| Task directions |
Give the number of lines in the records below that include "DuplicateScenario". Reply with that number alone.

━━━━━━━━━━━━━━━━

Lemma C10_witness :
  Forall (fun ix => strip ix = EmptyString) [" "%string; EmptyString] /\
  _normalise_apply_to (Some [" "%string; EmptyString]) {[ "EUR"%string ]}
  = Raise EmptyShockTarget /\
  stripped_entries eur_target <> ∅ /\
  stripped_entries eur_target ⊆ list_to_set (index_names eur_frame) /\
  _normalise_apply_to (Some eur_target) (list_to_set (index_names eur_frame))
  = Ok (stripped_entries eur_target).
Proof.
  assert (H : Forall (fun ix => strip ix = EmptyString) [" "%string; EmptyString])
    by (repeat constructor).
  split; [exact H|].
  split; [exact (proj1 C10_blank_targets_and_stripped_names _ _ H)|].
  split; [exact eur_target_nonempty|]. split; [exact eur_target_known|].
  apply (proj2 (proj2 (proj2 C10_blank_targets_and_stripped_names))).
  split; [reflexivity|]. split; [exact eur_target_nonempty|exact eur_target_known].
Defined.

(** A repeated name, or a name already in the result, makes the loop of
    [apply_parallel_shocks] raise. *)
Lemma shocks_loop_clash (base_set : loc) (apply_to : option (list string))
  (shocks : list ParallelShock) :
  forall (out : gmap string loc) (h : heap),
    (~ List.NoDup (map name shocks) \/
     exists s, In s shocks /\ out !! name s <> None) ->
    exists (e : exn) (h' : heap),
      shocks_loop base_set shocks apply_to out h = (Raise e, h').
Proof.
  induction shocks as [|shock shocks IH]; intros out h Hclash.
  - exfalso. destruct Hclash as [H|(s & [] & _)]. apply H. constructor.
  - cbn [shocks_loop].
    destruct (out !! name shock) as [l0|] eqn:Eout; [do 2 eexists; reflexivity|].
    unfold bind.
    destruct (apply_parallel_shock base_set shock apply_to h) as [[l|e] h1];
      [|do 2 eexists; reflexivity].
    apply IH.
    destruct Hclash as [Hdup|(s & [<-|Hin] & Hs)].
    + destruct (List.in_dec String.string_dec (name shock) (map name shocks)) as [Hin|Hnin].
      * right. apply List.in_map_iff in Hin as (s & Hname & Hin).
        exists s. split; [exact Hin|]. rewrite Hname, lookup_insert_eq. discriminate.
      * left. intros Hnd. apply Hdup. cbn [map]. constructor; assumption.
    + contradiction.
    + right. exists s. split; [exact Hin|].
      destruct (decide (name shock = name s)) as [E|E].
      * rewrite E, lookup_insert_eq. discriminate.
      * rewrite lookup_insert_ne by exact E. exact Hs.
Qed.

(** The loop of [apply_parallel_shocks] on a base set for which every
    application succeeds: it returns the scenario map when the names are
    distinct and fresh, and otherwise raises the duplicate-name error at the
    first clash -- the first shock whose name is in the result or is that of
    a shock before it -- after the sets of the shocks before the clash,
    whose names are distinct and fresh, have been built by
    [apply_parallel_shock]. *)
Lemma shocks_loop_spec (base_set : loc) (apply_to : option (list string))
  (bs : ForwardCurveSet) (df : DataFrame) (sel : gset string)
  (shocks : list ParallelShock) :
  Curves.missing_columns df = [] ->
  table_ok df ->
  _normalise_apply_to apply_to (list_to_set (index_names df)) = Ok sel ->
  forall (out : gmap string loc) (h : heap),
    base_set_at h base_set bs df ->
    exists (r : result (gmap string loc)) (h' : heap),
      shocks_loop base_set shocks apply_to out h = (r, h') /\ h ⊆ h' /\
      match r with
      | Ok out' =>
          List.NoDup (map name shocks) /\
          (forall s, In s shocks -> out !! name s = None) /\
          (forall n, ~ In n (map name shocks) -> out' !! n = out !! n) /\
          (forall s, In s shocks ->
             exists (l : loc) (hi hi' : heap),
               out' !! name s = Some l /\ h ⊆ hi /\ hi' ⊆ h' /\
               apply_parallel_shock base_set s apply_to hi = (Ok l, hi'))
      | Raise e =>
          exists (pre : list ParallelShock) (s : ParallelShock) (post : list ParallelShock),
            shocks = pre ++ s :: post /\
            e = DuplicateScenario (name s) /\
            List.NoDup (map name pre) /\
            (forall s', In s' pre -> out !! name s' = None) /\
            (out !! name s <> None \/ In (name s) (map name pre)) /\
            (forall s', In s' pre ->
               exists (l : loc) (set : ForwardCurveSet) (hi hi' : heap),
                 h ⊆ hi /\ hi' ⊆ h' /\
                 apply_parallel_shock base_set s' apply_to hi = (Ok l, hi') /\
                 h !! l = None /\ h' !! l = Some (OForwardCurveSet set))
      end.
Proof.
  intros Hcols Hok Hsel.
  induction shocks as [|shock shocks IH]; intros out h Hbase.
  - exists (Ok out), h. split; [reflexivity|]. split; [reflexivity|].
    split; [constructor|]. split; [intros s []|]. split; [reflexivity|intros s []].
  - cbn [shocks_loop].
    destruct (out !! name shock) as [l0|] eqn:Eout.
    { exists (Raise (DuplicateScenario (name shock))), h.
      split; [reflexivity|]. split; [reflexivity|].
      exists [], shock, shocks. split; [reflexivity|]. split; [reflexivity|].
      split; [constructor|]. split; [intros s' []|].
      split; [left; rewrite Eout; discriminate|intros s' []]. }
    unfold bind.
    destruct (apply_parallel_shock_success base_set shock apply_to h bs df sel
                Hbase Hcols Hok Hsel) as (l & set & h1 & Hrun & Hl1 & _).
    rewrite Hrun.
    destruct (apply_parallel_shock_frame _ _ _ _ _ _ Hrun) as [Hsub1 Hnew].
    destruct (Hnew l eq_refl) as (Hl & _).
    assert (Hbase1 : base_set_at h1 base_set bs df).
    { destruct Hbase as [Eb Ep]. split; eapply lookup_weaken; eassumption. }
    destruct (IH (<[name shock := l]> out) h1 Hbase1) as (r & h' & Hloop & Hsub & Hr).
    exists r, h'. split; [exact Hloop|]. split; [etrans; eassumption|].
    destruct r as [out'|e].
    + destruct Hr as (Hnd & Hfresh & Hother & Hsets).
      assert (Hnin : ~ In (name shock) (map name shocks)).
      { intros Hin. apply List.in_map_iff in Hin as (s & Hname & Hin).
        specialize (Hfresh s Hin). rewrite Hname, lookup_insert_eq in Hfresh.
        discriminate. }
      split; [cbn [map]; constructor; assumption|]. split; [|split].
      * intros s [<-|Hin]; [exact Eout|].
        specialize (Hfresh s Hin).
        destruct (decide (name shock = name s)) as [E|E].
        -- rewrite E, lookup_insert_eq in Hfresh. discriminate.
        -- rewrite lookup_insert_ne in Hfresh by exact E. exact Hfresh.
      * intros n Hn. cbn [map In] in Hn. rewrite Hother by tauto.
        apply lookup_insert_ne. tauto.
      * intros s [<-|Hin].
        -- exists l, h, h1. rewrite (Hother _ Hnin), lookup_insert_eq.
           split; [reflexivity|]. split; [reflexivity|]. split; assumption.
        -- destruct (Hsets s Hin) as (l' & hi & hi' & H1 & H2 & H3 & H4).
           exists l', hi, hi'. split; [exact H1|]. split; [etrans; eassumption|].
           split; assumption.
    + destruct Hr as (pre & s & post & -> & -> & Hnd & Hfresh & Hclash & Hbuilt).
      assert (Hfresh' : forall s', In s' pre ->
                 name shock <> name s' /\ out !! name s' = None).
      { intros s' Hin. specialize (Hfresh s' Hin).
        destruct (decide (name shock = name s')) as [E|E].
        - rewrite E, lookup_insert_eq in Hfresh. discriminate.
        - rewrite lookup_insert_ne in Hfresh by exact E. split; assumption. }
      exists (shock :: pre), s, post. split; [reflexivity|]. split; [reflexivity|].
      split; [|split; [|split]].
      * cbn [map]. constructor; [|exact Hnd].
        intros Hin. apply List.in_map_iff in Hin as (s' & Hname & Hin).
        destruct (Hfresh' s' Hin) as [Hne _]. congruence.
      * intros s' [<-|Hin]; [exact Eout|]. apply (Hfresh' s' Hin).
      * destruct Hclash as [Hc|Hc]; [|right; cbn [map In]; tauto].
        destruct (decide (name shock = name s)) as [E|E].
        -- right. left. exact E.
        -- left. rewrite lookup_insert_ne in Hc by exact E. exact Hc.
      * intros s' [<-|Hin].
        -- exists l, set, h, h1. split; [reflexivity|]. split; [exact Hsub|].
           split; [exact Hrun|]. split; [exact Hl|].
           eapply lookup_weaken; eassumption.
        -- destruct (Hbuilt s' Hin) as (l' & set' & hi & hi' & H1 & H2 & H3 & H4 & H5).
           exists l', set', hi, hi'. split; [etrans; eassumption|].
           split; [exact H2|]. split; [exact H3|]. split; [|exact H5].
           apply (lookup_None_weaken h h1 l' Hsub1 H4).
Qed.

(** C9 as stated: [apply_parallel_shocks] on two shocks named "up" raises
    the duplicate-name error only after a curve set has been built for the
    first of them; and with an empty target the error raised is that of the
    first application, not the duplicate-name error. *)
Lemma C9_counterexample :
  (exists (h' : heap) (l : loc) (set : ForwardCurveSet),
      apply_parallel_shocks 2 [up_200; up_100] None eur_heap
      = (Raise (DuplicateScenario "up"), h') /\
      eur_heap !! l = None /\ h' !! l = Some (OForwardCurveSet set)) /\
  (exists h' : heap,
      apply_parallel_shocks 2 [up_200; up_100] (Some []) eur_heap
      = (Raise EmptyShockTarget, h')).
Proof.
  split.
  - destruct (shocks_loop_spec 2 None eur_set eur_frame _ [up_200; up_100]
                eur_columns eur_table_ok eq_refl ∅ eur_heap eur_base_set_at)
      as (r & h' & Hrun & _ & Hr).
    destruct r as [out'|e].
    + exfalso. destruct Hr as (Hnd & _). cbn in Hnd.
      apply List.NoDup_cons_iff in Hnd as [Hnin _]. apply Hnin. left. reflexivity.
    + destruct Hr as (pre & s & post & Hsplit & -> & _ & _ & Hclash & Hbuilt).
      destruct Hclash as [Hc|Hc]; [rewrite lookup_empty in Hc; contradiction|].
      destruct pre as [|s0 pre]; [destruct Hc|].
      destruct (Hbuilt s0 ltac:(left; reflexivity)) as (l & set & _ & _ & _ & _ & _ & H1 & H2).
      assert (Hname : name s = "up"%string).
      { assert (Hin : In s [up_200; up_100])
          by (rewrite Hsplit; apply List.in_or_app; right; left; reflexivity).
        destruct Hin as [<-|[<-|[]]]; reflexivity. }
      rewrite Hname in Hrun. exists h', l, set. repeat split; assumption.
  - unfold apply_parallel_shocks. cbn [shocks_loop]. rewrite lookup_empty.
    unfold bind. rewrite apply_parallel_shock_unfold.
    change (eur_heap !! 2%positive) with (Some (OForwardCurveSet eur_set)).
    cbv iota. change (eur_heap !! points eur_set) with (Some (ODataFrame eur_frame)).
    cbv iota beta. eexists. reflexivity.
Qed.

━━━━━━━━━━━━━━━━

| Response to this task |
3